Since then, her practice has evolved as privacy and cyber security laws and jurisprudence were developed in the United States and globally. Francoise deals regularly with compliance challenges raised by cloud computing, connected objects, smart cities, big data, mobile applications, wearable devices, social media, and other cutting-edge developments. As a practicing attorney, she advises public companies, emerging technology businesses and non-profit organizations, on the entire spectrum of domestic and international privacy and cyber security issues legal issues.
Françoise is internationally recognized as a thought leader and expert in data privacy and cyber security. She has been continuously praised for her experience and in-depth knowledge of this area.
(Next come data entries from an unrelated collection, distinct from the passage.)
(* ===== verification/Enrollment.v ===== *)
(** * Enrollment of devices

    StartBoot and CreateEnrollmentGrant of
    [src/runtime/internal/store/dataplane.go] and all of [enrollment.go]: a grant
    is a one-time credential bound to the running daemon; presenting it admits
    one device. *)

From stdpp Require Import base list strings gmap.
From Stdlib Require Import ZArith Lia Ascii.
From S2P Require Import Prelude GoStd GoTime Uuid Auth Json Wire Api Models Sql Schema Monad Keys Runtime.
From S2P Require Import Receipts Devices.
Local Open Scope Z_scope.
Local Open Scope go_scope.

Definition enrollmentGrantLifetime : Z := 5 * Minute.
Definition enrollment_label : string := "JAT enrollment request fingerprint v1".

Definition with_attempts (l : list gotime) (e : ephemeralState) : ephemeralState :=
  Mk_eph (bootID e) (booted e) (uptimeCheckpoint e) (grantDeadlines e) l (snapshotAttempts e) (snapshotDeadlines e).
Definition with_deadlines (l : list grantDeadline) (e : ephemeralState) : ephemeralState :=
  Mk_eph (bootID e) (booted e) (uptimeCheckpoint e) l (enrollmentAttempts e) (snapshotAttempts e) (snapshotDeadlines e).

(** At most five attempts in any minute. *)
Definition recent_attempts (now : gotime) (attempts : list gotime) : list gotime :=
  List.filter (λ attempt, After attempt (Add now (- Minute))) attempts.
Definition admitEnrollmentAttempt (now : gotime) : Handler () :=
  eph ← get_eph;
  ensure (booted eph) (NewError "grant_expired" false);;
  let retained := recent_attempts now (enrollmentAttempts eph) in
  set_eph (with_attempts retained eph);;
  ensure (length retained <? 5)%nat (NewError "rate_limited" false);;
  set_eph (with_attempts (retained ++ [now]) eph).

(** The collision probe over both tables: [(source, device_id)] rows. *)
Definition collision_rows (deviceID : string) (d : db) : list (nat * cell) :=
  take 4 (map (λ r, (1%nat, en_device_id r)) (key_range en_device_id deviceID (tb_enrollments d))
          ++ map (λ r, (2%nat, d_device_id r)) (key_range d_device_id deviceID (tb_devices d))).
Definition seen (source : nat) (rows : list (nat * cell)) : nat :=
  length (List.filter (λ r : nat * cell, (r.1 =? source)%nat) rows).
Definition preflightEnrollmentDeviceCollision (deviceID : string) : Handler bool :=
  ensure_internal (validateUUID deviceID);;
  rows ← select_db (collision_rows deviceID);
  ensure_internal (forallb (λ r : nat * cell, is_key deviceID r.2) rows);;
  ensure_internal ((seen 1 rows <=? 1)%nat && (seen 2 rows <=? 1)%nat);;
  mret ((seen 1 rows =? 1)%nat || (seen 2 rows =? 1)%nat).

Definition preflightEnrollmentKey (enrollmentID : string) : Handler bool :=
  preflight_key tb_enrollments en_enrollment_id enrollmentID.

(** One grant row of this boot: its hash and the enrollment that consumed it. *)
Definition scan_grant (r : enrollment_grants_row) : option (string * option string) :=
  let? hash := scan_blob 32 32 (eg_grant_hash r) else None;;
  let? consumed := scan_opt_uuid (eg_consumed_enrollment_id r) else None;;
  Some (hash, consumed).
(** The last element that satisfies a test (the scans do not stop early). *)
Definition last_such {A} (p : A → bool) (l : list A) : option A := List.find p (rev l).

Definition lookupGrant (presented : string) (now : gotime) : Handler (option string) :=
  eph ← get_eph;
  ensure (booted eph) (NewError "grant_expired" false);;
  rows ← select_db (λ d,
    order_by (λ a b, cell_oleb (eg_grant_hash a) (eg_grant_hash b))
      (select (λ r, cell_eqb (eg_boot_id r) (CBlob (bootID eph))) (tb_enrollment_grants d)));
  grants ← some_or_internal (mapM_opt scan_grant rows);
  '(_, consumed) ← from_option (last_such (λ g : string * option string, VerifyHash g.1 presented) grants)
    (NewError "unauthorized" false);
  deadline ← from_option (last_such (λ g, VerifyHash (gd_hash g) presented) (grantDeadlines eph))
    (NewError "grant_expired" false);
  ensure (Before now (gd_deadline deadline)) (NewError "grant_expired" false);;
  mret consumed.

Definition consume_grant (enrollmentID grantHash : string) (d : db) : option db :=
  update_enrollment_grants (λ r, cell_eqb (eg_grant_hash r) (CBlob grantHash))
    (λ r, Mk_enrollment_grants (eg_grant_hash r) (eg_boot_id r) (eg_expires_at_ms r) (CText enrollmentID)) d.

Section enrollment.
Context (identity : Identity).

Definition decode_enrollment (r : enrollments_row) : option (string * string * string * string) :=
  let? deviceID := scan_uuid (en_device_id r) else None;;
  let? storedToken := scan_blob 32 32 (en_token_hash r) else None;;
  let? storedFingerprint := scan_blob 32 32 (en_request_fingerprint r) else None;;
  let? scopesJSON := scan_text (slen wantScopes) (slen wantScopes) (en_scopes_json r) else None;;
  require String.eqb scopesJSON wantScopes else None;;
  let? response := scan_body maxBodyBytes (en_response_json r) else None;;
  require (en_created_status r =? 201) && validateStoredEnrollmentResponse response identity deviceID else None;;
  Some (deviceID, storedToken, storedFingerprint, response).
(** [Some response] for an exact retry, [None] when no enrollment has the id. *)
Definition lookupEnrollment (enrollmentID : string) (request : enrollmentRequest) (tokenHash fingerprint : string)
    : Handler (option string) :=
  present ← preflightEnrollmentKey enrollmentID;
  if negb present then mret None else
  row ← select_db (λ d, query_row
    (select (λ r, cell_eqb (en_enrollment_id r) (CText enrollmentID)) (tb_enrollments d)));
  row ← some_or_internal row;
  '(deviceID, recordedToken, recordedFingerprint, response) ← some_or_internal (decode_enrollment row);
  ensure (String.eqb enrollmentID (er_EnrollmentID request) && String.eqb deviceID (er_DeviceID request)
          && VerifyHash recordedToken tokenHash && VerifyHash recordedFingerprint fingerprint)
    (NewError "enrollment_replay_mismatch" false);;
  mret (Some response).

(** The refusals that precede the write. *)
Definition enrollment_admit (request : enrollmentRequest) (tokenHash : string) (now : gotime) : Handler nat :=
  deviceCollision ← preflightEnrollmentDeviceCollision (er_DeviceID request);
  ensure (negb deviceCollision) (NewError "enrollment_replay_mismatch" false);;
  conflict ← select_db (λ d, existsb (λ r, cell_eqb (d_token_hash r) (CBlob tokenHash)) (tb_devices d));
  ensure (negb conflict) (NewError "enrollment_replay_mismatch" false);;
  admitEnrollmentAttempt now;;
  counted ← select_db (λ d, take 65 (tb_devices d));
  ensure_internal (length counted <=? 64)%nat;;
  ensure (length counted <? 64)%nat (NewError "limit_exceeded" false);;
  mret (length (select active counted)).

Definition enrollment_write (request : enrollmentRequest) (tokenHash grantHash fingerprint : string) (now : gotime)
    (activeCount : nat) (newCursor envelopeGeneration : Z) : Handler Response :=
  let createdAt := UnixMilli now in
  let deviceID := CText (er_DeviceID request) in
  exec_db (insert_devices
    (Mk_devices deviceID (CBlob tokenHash) (CText wantScopes) createdAt None None (cell_u64 0) (cell_u64 0)));;
  exec_db (insert_device_origins (Mk_device_origins deviceID (CText "enrolled") (cell_u64 newCursor) CNull 0));;
  exec_db (insert_device_sync_state (Mk_device_sync_state deviceID (cell_u64 0)));;
  let responseBody := marshalJSON
    (Mk_enrollmentResponse "1" (InstanceID identity) (VaultID identity)
       (deviceFromValues (er_DeviceID request) createdAt None None 0 0)
       (encodeUint64Text envelopeGeneration) (activeCount =? 0)%nat) in
  exec_db (insert_enrollments
    (Mk_enrollments (CText (er_EnrollmentID request)) deviceID (cell_u64 newCursor) (CBlob tokenHash)
       (CText wantScopes) (CBlob fingerprint) (CBlob responseBody) 201));;
  exec_db (consume_grant (er_EnrollmentID request) grantHash);;
  insertChange newCursor "device_changed" "" "" (er_DeviceID request) "enrolled" 0 now;;
  setServerCursor newCursor;;
  commitTransaction;;
  mret (ok_response 201 responseBody).

Definition handleEnrollment (call : Request) : Handler Response :=
  request ← from_option (decodeStrictAs enrollmentRequest (Body call)) (NewError "invalid_request" false);
  token ← from_option (validateEnrollmentRequest request) (NewError "invalid_request" false);
  grant ← from_option (parseAuthorization (Authorization call) "JAT-Enrollment") (NewError "unauthorized" false);
  grantHash ← from_option (EnrollmentGrantHash (InstanceID identity) (VaultID identity) grant)
    (NewError "unauthorized" false);
  tokenHash ← from_option (DeviceTokenHash (InstanceID identity) (VaultID identity) (er_DeviceID request) token)
    (NewError "invalid_request" false);
  fingerprint ← requestFingerprint identity enrollment_label (er_DeviceID request) (Body call);
  beginTransaction;;
  consumedEnrollmentID ← lookupGrant grantHash (Now call);
  match consumedEnrollmentID with
  | Some consumed =>
      replay ← lookupEnrollment consumed request tokenHash fingerprint;
      response ← from_option replay (NewError "grant_consumed" false);
      mret (ok_response 200 response)
  | None =>
      replay ← lookupEnrollment (er_EnrollmentID request) request tokenHash fingerprint;
      match replay with
      | Some response =>
          exec_db (consume_grant (er_EnrollmentID request) grantHash);;
          commitTransaction;;
          mret (ok_response 200 response)
      | None =>
          activeCount ← enrollment_admit request tokenHash (Now call);
          newCursor ← reserveCursors 1;
          '(_, envelopeGeneration, _, _) ← readRuntimeState;
          enrollment_write request tokenHash grantHash fingerprint (Now call) activeCount newCursor envelopeGeneration
      end
  end.

(** ** Grants (dataplane.go)
    Go errors of these two are their message. *)
Record EnrollmentGrant := { Grant : string; ExpiresAt : gotime }.
Definition delete_grant (hash boot : string) (d : db) : option db :=
  Some (set_enrollment_grants
    (delete_rows (λ r, cell_eqb (eg_grant_hash r) (CBlob hash) && cell_eqb (eg_boot_id r) (CBlob boot))
       (tb_enrollment_grants d)) d).
Definition CreateEnrollmentGrant (now : gotime) : M string EnrollmentGrant :=
  eph ← get_eph;
  ensure (booted eph) "server daemon is not running";;
  let expiredHashes := map gd_hash (List.filter (λ g, negb (Before now (gd_deadline g))) (grantDeadlines eph)) in
  grant ← rand_read 32 "generate enrollment grant";
  hash ← from_option (EnrollmentGrantHash (InstanceID identity) (VaultID identity) grant) "enrollment grant hash";
  let deadline := Add now enrollmentGrantLifetime in
  begin_tx "begin enrollment grant persistence";;
  for_each expiredHashes (λ expiredHash, exec "prune expired enrollment grant hashes" (delete_grant expiredHash (bootID eph)));;
  exec "persist enrollment grant hash" (insert_enrollment_grants
    (Mk_enrollment_grants (CBlob hash) (CBlob (bootID eph)) (UnixMilli deadline) CNull));;
  commit_tx "commit enrollment grant persistence";;
  eph ← get_eph;
  let retained := List.filter (λ g, negb (existsb (String.eqb (gd_hash g)) expiredHashes)) (grantDeadlines eph) in
  set_eph (with_deadlines (retained ++ [{| gd_hash := hash; gd_deadline := deadline |}]) eph);;
  mret {| Grant := grant; ExpiresAt := deadline |}.

(** ** Frame facts *)
Lemma keeps_admitEnrollmentAttempt now : Pres same_db (admitEnrollmentAttempt now).
Proof. unfold admitEnrollmentAttempt. keeps. Qed.
Lemma reads_preflightEnrollmentDeviceCollision a : Pres same_state (preflightEnrollmentDeviceCollision a).
Proof. unfold preflightEnrollmentDeviceCollision. reads. Qed.
Lemma reads_lookupGrant a b : Pres same_state (lookupGrant a b).
Proof. unfold lookupGrant. reads. Qed.
Hint Resolve keeps_admitEnrollmentAttempt : keeps.
Hint Resolve reads_preflightEnrollmentDeviceCollision reads_lookupGrant : reads.
Lemma reads_lookupEnrollment a b c d : Pres same_state (lookupEnrollment a b c d).
Proof. unfold lookupEnrollment, preflightEnrollmentKey. reads. Qed.
Lemma keeps_enrollment_admit a b c : Pres same_db (enrollment_admit a b c).
Proof. unfold enrollment_admit. keeps. Qed.
Hint Resolve reads_lookupEnrollment : reads.
Hint Resolve keeps_enrollment_admit : keeps.
Lemma atomic_handleEnrollment call : Atomic (handleEnrollment call).
Proof. unfold handleEnrollment, enrollment_write. atomic. Qed.
Lemma atomic_CreateEnrollmentGrant now : Atomic (CreateEnrollmentGrant now).
Proof. unfold CreateEnrollmentGrant. atomic. Qed.
End enrollment.
#[export] Hint Resolve reads_preflightEnrollmentDeviceCollision reads_lookupGrant reads_lookupEnrollment : reads.
#[export] Hint Resolve keeps_admitEnrollmentAttempt : keeps.
#[export] Hint Resolve atomic_handleEnrollment atomic_CreateEnrollmentGrant : atomic.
She was named “2014 San Francisco Lawyer of the Year” by Best Lawyers for her work in information privacy and security, and listed in Chambers USA and Chambers Global (since 2008), Best Lawyers in America (since 2007), and Who’s Who in Ecommerce and Internet Law (since 1998). Françoise has also been recognized as one of the US “top privacy advisers” by Computer World and as an “attorney who matters” by Ethisphere.
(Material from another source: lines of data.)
(** ** The head of a request *)
Definition head_end : string := crlf +:+ crlf.
(** [bytes.Split] at CRLF. *)
Fixpoint split_crlf (s : string) : list string :=
  let push (c : ascii) (lines : list string) :=
    match lines with line :: rest => String c line :: rest | [] => [String c ""] end in
  match s with
  | EmptyString => [""]
  | String c rest =>
      match rest with
      | String d rest' => if (byteZ c =? 13) && (byteZ d =? 10) then "" :: split_crlf rest' else push c (split_crlf rest)
      | EmptyString => push c (split_crlf rest)
      end
  end.
Definition request_id_value (line : string) : option string :=
  match index_byte ":" line with
  | Some (S separator) =>
      if fold_eqb (stake (S separator) line) "JAT-Request-ID" then Some (TrimSpace (sdrop (S (S separator)) line)) else None
  | _ => None
  end.
Definition requestIDValues (requestHead : string) : list string := omap request_id_value (tail (split_crlf requestHead)).

Definition limit_request : string :=
  "GET / HTTP/1.1" +:+ crlf +:+ "Host: localhost" +:+ crlf +:+ "Connection: close" +:+ crlf +:+ crlf.
(** A peer: the segments still to arrive, then the error of every later read. *)
Record peer := mkPeer { pr_segments : list string; pr_error : string }.
Definition peer_Read (size : nat) (p : peer) : string * option string * peer :=
  match pr_segments p with
  | [] => ("", Some (pr_error p), p)
  | segment :: rest =>
      let kept := sdrop size segment in
      (stake size segment, None, mkPeer (if String.eqb kept "" then rest else kept :: rest) (pr_error p))
  end.
Record headerLimitConn := mkConn {
  hc_peer : peer; hc_buffer : string; hc_complete : bool; hc_exceeded : bool; hc_requestID : string }.
Definition snapshot_create (call : Request) (deviceID fingerprint : string) : Handler Response :=
  preflightSnapshotOwnerKeys deviceID (RequestID call);;
  admitSnapshotAttempt deviceID (Now call);;
  pruneExpiredSnapshots (Now call);;
  activeMetadata ← snapshot_limits deviceID;
  '(serverCursor, envelopeGeneration, secretGeneration, collectionGeneration) ← readRuntimeState;
  envelope ← snapshot_envelope envelopeGeneration secretGeneration;
  snapshotID ← generateUUID;
  '(pages, references) ← buildSnapshotPlan snapshotID serverCursor envelopeGeneration
    (snapshotMetadataLimit - activeMetadata) deviceID (RequestID call);
  snapshot_write call deviceID fingerprint snapshotID serverCursor envelopeGeneration collectionGeneration
    activeMetadata envelope pages references.

Definition handleCreateSnapshot (call : Request) : Handler Response :=
  request ← from_option (decode_snapshot_create call) (NewError "invalid_request" false);
  ensure (strings_eqb (sc_RequiredCapabilities request) requiredSnapshotCapabilities)
    (NewError "unsupported_capability" false);;
  beginTransaction;;
  authenticated ← authenticate identity (Authorization call) "sync:read";
  let deviceID := da_DeviceID authenticated in
  ensure (String.eqb deviceID (sc_DeviceID request)) (NewError "authenticated_device_mismatch" false);;
  fingerprint ← requestFingerprint identity snapshot_label deviceID (Body call);
  stored ← select_db (λ d, query_row (select (λ r, cell_eqb (sn_owner_device_id r) (CText deviceID)
                                                   && cell_eqb (sn_request_id r) (CText (RequestID call))) (tb_snapshots d)));
  match stored with
  | Some r =>
      '(recorded, response) ← some_or_internal (decode_snapshot r);
      ensure (VerifyHash recorded fingerprint) (NewError "request_id_reused" false);;
      mret (ok_response 200 response)
  | None => snapshot_create call deviceID fingerprint
  end.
A native of France, Francoise has a law degree from Loyola University of Chicago and the University of Paris/Faculté de Droit de Paris and is accredited as Certified Information Privacy Professional (CIPP/US and CIPP/EU) and Certified Information Privacy Manager (CIPM) by the International Association of Privacy Professionals.
Francoise has spoken and written extensively on the US-EU Safe Harbor, most recently raising the question of whether the invalidation of the Safe Harbor will lead to “a world of data silos.”
US–EU SAFE HARBOR TIMELINE
- 1995 – European Commission adopts Data Protection Directive providing that the transfer of personal data to a third country may, in principle, take place only if that third country ensures an adequate level of protection of the data.
- 2000 – US and EU reach agreement permitting transfer to US companies who comply with Safe Harbor Privacy Principles of (i) Notice; (ii) Choice; (iii) Applicability to Onward Data Transfers; (iv) Consumer Access; (v) Security; (vi) Data Integrity and (vii) Enforcement.
- June 2013 – Austrian Maximillan Schrems seeks order from Irish Data Protection Commission prohibiting Facebook from transferring personal data to U.S. in light of Snowden revelations, contending US law did not ensure adequate protection of the personal data held in its territory against the surveillance activities.
- September 2013 – European Commission outlines 13 steps to be taken to make “Safe Harbor Safer”. US begins negotiations on Safe Harbor Reforms.
- June 2014 – Federal Trade Commission announces crackdown on false Safe Harbor certifications.
- September 2015 – US-EU Reach Umbrella Agreement for privacy protection of data shared by law enforcement authorities. Will grant EU citizens judicial redress in US for privacy violations.
- October 6, 2015 – European Court of Justice invalidates Safe Harbor Agreement.
- October 15, 2015 – European authorities set January 2016 deadline to negotiate new Safe Harbor Agreement.
- October 19, 2015 – Israeli authorities announce it will no longer recognize EU Safe Harbor certification as sufficient for Israeli data protection requirements.